Problem — Below are some records. Return exactly the lines from the one with "filter_matches STREAM_UP_FILTER (stream_up" to the one with "intros Hs. unfold", and nothing else.

Dataset records —
****************************************
(* ===== verification/Topics.v ===== *)
(** * MQTT topic scheme (osa-core/src/topics.rs)

    Every topic of a host lives under [/tenants/<tenant>/], where the tenant is the
    host id with its hyphens stripped.  The agent builds topics from the host id;
    the coordinator recovers the tenant from the topic of a received message. *)
From S2P Require Import Prelude Proto Concrete.

Definition ROOT : string := "osa/v1".
Definition HEARTBEAT_FILTER : string := "/tenants/+/osa/v1/up/heartbeat".
Definition HS_UP_FILTER : string := "/tenants/+/osa/v1/up/hs".
Definition CTRL_UP_FILTER : string := "/tenants/+/osa/v1/up/ctrl".
Definition RESULT_UP_FILTER : string := "/tenants/+/osa/v1/up/result".
Definition STREAM_UP_FILTER : string := "/tenants/+/osa/v1/up/stream".
Definition INVENTORY_UP_FILTER : string := "/tenants/+/osa/v1/up/inventory".

Definition tenant (host_id : string) : string := remove_char "-" host_id.
Definition tenant_prefix (host_id : string) : string := "/tenants/" +:+ (tenant host_id +:+ "/").

Definition heartbeat (host_id : string) : string := tenant_prefix host_id +:+ (ROOT +:+ "/up/heartbeat").
Definition hs_up (host_id : string) : string := tenant_prefix host_id +:+ (ROOT +:+ "/up/hs").
Definition hs_down (host_id : string) : string := tenant_prefix host_id +:+ (ROOT +:+ "/down/hs").
Definition ctrl_up (host_id : string) : string := tenant_prefix host_id +:+ (ROOT +:+ "/up/ctrl").
Definition ctrl_down (host_id : string) : string := tenant_prefix host_id +:+ (ROOT +:+ "/down/ctrl").
Definition dispatch_down (host_id : string) : string := tenant_prefix host_id +:+ (ROOT +:+ "/down/dispatch").
Definition result_up (host_id : string) : string := tenant_prefix host_id +:+ (ROOT +:+ "/up/result").
Definition stream_down (host_id : string) : string := tenant_prefix host_id +:+ (ROOT +:+ "/down/stream").
Definition stream_up (host_id : string) : string := tenant_prefix host_id +:+ (ROOT +:+ "/up/stream").
Definition inventory_up (host_id : string) : string := tenant_prefix host_id +:+ (ROOT +:+ "/up/inventory").

Definition tenant_for_tail (topic tail : string) : option string :=
  let! rest := strip_prefix "/tenants/" topic in
  let! p := split_once "/" rest in
  let (ten, rest_tail) := p in
  if bool_decide (rest_tail = tail) && negb (is_empty ten) then Some ten else None.

Definition tenant_from_heartbeat (topic : string) := tenant_for_tail topic "osa/v1/up/heartbeat".
Definition tenant_from_hs_up (topic : string) := tenant_for_tail topic "osa/v1/up/hs".
Definition tenant_from_ctrl_up (topic : string) := tenant_for_tail topic "osa/v1/up/ctrl".
Definition tenant_from_result_up (topic : string) := tenant_for_tail topic "osa/v1/up/result".
Definition tenant_from_stream_up (topic : string) := tenant_for_tail topic "osa/v1/up/stream".
Definition tenant_from_inventory_up (topic : string) := tenant_for_tail topic "osa/v1/up/inventory".

(** ** Specification *)

(** A host id usable in a topic: no level separator, and a non-empty tenant. *)
Definition routable (host_id : string) : Prop :=
  has_char "/" host_id = false /\ tenant host_id <> EmptyString.

(** What the broker guarantees of a publish (validate-tenant-prefix): the topic is
    under the prefix of the client certificate's organization. *)
Definition confined (host_id topic : string) : Prop :=
  exists rest, topic = tenant_prefix host_id +:+ rest.

(** The MQTT [+] wildcard: the filter's literal levels, any single level for [+]. *)
Fixpoint filter_levels (f t : list string) : bool :=
  match f, t with
  | [], [] => true
  | x :: f', y :: t' => (bool_decide (x = "+") || bool_decide (x = y)) && filter_levels f' t'
  | _, _ => false
  end.
Definition filter_matches (flt topic : string) : bool :=
  filter_levels (split_on "/" flt) (split_on "/" topic).

(** ** Lemmas *)

Lemma tenant_no_slash h : has_char "/" h = false -> has_char "/" (tenant h) = false.
Proof. apply has_char_remove. Qed.

Lemma prefix_shape h rest :
  tenant_prefix h +:+ rest = "/tenants/" +:+ (tenant h +:+ String "/" rest).
Proof. unfold tenant_prefix. by rewrite !append_assoc. Qed.

Lemma is_empty_false s : s <> EmptyString <-> is_empty s = false.
Proof. by destruct s. Qed.

(** Parsing any topic of a host: the tail decides, and the tenant is the host's. *)
Lemma tenant_for_tail_topic h rest tail :
  routable h ->
  tenant_for_tail (tenant_prefix h +:+ rest) tail =
  if decide (rest = tail) then Some (tenant h) else None.
Proof.
  intros [Hs Hne]. unfold tenant_for_tail.
  rewrite prefix_shape, strip_prefix_app, split_once_app by by apply tenant_no_slash.
  apply is_empty_false in Hne. rewrite Hne. simpl. rewrite andb_true_r.
  destruct (decide (rest = tail)); [by rewrite bool_decide_eq_true_2|by rewrite bool_decide_eq_false_2].
Qed.

Lemma tenant_for_tail_Some topic tail t :
  tenant_for_tail topic tail = Some t ->
  topic = "/tenants/" +:+ (t +:+ String "/" tail) /\ has_char "/" t = false /\ t <> EmptyString.
Proof.
  unfold tenant_for_tail.
  destruct (strip_prefix _ _) as [r|] eqn:E; [|done]. apply strip_prefix_Some in E as ->.
  destruct (split_once _ _) as [[l m]|] eqn:E2; [|done].
  apply split_once_Some in E2 as [-> Hl].
  destruct (_ && _) eqn:Hb; [|done]. intros [= <-]. bool_to_prop. subst.
  split; [done|]. split; [done|]. by apply is_empty_false.
Qed.

Lemma uuid_routable `{UuidLaws} u : routable (uuid_to_string u).
Proof.
  split; [apply uuid_no_slash|]. unfold tenant. rewrite <- uuid_simple_spec.
  apply uuid_simple_nonempty.
Qed.

#[export] Hint Resolve uuid_routable : osa.

Lemma split_on_cons_char c s : split_on c (String c s) = EmptyString :: split_on c s.
Proof. simpl. by rewrite decide_True. Qed.

Lemma split_on_app c l r :
  has_char c l = false -> split_on c (l +:+ String c r) = l :: split_on c r.
Proof.
  induction l as [|a l IH].
  - intros _. rewrite append_nil_l. apply split_on_cons_char.
  - rewrite append_cons. simpl. intros [Ha Hl]%orb_false_iff. bool_to_prop.
    rewrite decide_False by done. by rewrite IH.
Qed.

(** The filter with one wildcard level matches exactly the tails it names. *)
Lemma filter_host h tail :
  has_char "/" h = false ->
  filter_levels (split_on "/" ("/tenants/+/" +:+ tail)) (split_on "/" (tenant_prefix h +:+ tail)) =
  filter_levels (split_on "/" tail) (split_on "/" tail).
Proof.
  intros Hs. rewrite prefix_shape.
  change ("/tenants/+/" +:+ tail) with ("" +:+ String "/" ("tenants" +:+ String "/" ("+" +:+ String "/" tail))).
  change ("/tenants/" +:+ (tenant h +:+ String "/" tail))
    with ("" +:+ String "/" ("tenants" +:+ String "/" (tenant h +:+ String "/" tail))).
  rewrite !split_on_app by (done || by apply tenant_no_slash). done.
Qed.

(** ** Properties *)

(** Every uplink topic of a host parses back to exactly that host's tenant,
    under its own parser and under no other: the six message kinds are disjoint. *)
Theorem uplink_topics_roundtrip (h : string) :
  routable h ->
  let topics := [heartbeat h; hs_up h; ctrl_up h; result_up h; stream_up h; inventory_up h] in
  let parsers := [tenant_from_heartbeat; tenant_from_hs_up; tenant_from_ctrl_up;
                  tenant_from_result_up; tenant_from_stream_up; tenant_from_inventory_up] in
  forall i j f t, parsers !! i = Some f -> topics !! j = Some t ->
  f t = if decide (i = j) then Some (tenant h) else None.
Proof.
  intros Hr topics parsers i j f t Hi Hj. subst topics parsers.
  repeat (destruct i as [|i]; simpl in Hi; simplify_eq);
  repeat (destruct j as [|j]; simpl in Hj; simplify_eq);
  (etransitivity; [apply tenant_for_tail_topic; exact Hr|reflexivity]).
Qed.

Lemma uplink_topics_roundtrip_witness :
  routable "11111111-2222-4333-8444-555555555555" /\
  tenant_from_hs_up (hs_up "11111111-2222-4333-8444-555555555555")
    = Some "11111111222243338444555555555555" /\
  tenant_from_heartbeat (hs_up "11111111-2222-4333-8444-555555555555") = None.
Proof.
  assert (routable "11111111-2222-4333-8444-555555555555") as Hr by (split; [reflexivity|discriminate]).
  split; [exact Hr|]. split.
  - exact (uplink_topics_roundtrip _ Hr 1%nat 1%nat _ _ eq_refl eq_refl).
  - exact (uplink_topics_roundtrip _ Hr 0%nat 1%nat _ _ eq_refl eq_refl).
Defined.

(** Publisher identity: a topic the broker accepted from a host (it is confined
    to that host's prefix) can only ever be attributed to that host's tenant, and the
    tenant determines the UUID: two hosts with the same tenant are the same host. *)
Theorem confined_topic_names_its_host `{UuidLaws} (u v : Uuid) (topic tail : string) (t : string) :
  confined (uuid_to_string u) topic ->
  tenant_for_tail topic tail = Some t ->
  t = uuid_simple u /\ (tenant (uuid_to_string v) = t -> v = u).
Proof.
  intros [rest ->] Ht. rewrite tenant_for_tail_topic in Ht by apply uuid_routable.
  destruct (decide (rest = tail)); simplify_eq. unfold tenant.
  rewrite <- !uuid_simple_spec. split; [done|]. intros Hv.
  apply (f_equal uuid_parse) in Hv. rewrite !uuid_parse_simple in Hv. congruence.
Qed.

Lemma confined_topic_names_its_host_witness :
  let u : Uuid := wrap 7 in
  confined (uuid_to_string u) (ctrl_up (uuid_to_string u)) /\
  tenant_from_ctrl_up (ctrl_up (uuid_to_string u)) = Some (uuid_simple u) /\
  uuid_simple u = uuid_simple u.
Proof.
  intros u.
  assert (confined (uuid_to_string u) (ctrl_up (uuid_to_string u))) as Hc by (eexists; reflexivity).
  assert (tenant_from_ctrl_up (ctrl_up (uuid_to_string u)) = Some (uuid_simple u)) as Ht by reflexivity.
  split; [exact Hc|]. split; [exact Ht|].
  exact (proj1 (confined_topic_names_its_host u u _ _ _ Hc Ht)).
Defined.

(** The subscription filters of the coordinator cover every host's uplinks. *)
Lemma filters_cover_uplinks h :
  has_char "/" h = false ->
  filter_matches HEARTBEAT_FILTER (heartbeat h) = true /\
  filter_matches HS_UP_FILTER (hs_up h) = true /\
  filter_matches CTRL_UP_FILTER (ctrl_up h) = true /\
  filter_matches RESULT_UP_FILTER (result_up h) = true /\
  filter_matches STREAM_UP_FILTER (stream_up h) = true /\
  filter_matches INVENTORY_UP_FILTER (inventory_up h) = true.
Proof.
  intros Hs. unfold filter_matches, heartbeat, hs_up, ctrl_up, result_up, stream_up, inventory_up.
  split_and!; (etransitivity; [apply (filter_host h _ Hs)|reflexivity]).
Qed.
****************************************
Finished task —
  filter_matches STREAM_UP_FILTER (stream_up h) = true /\
  filter_matches INVENTORY_UP_FILTER (inventory_up h) = true.
Proof.
  intros Hs. unfold filter_matches, heartbeat, hs_up, ctrl_up, result_up, stream_up, inventory_up.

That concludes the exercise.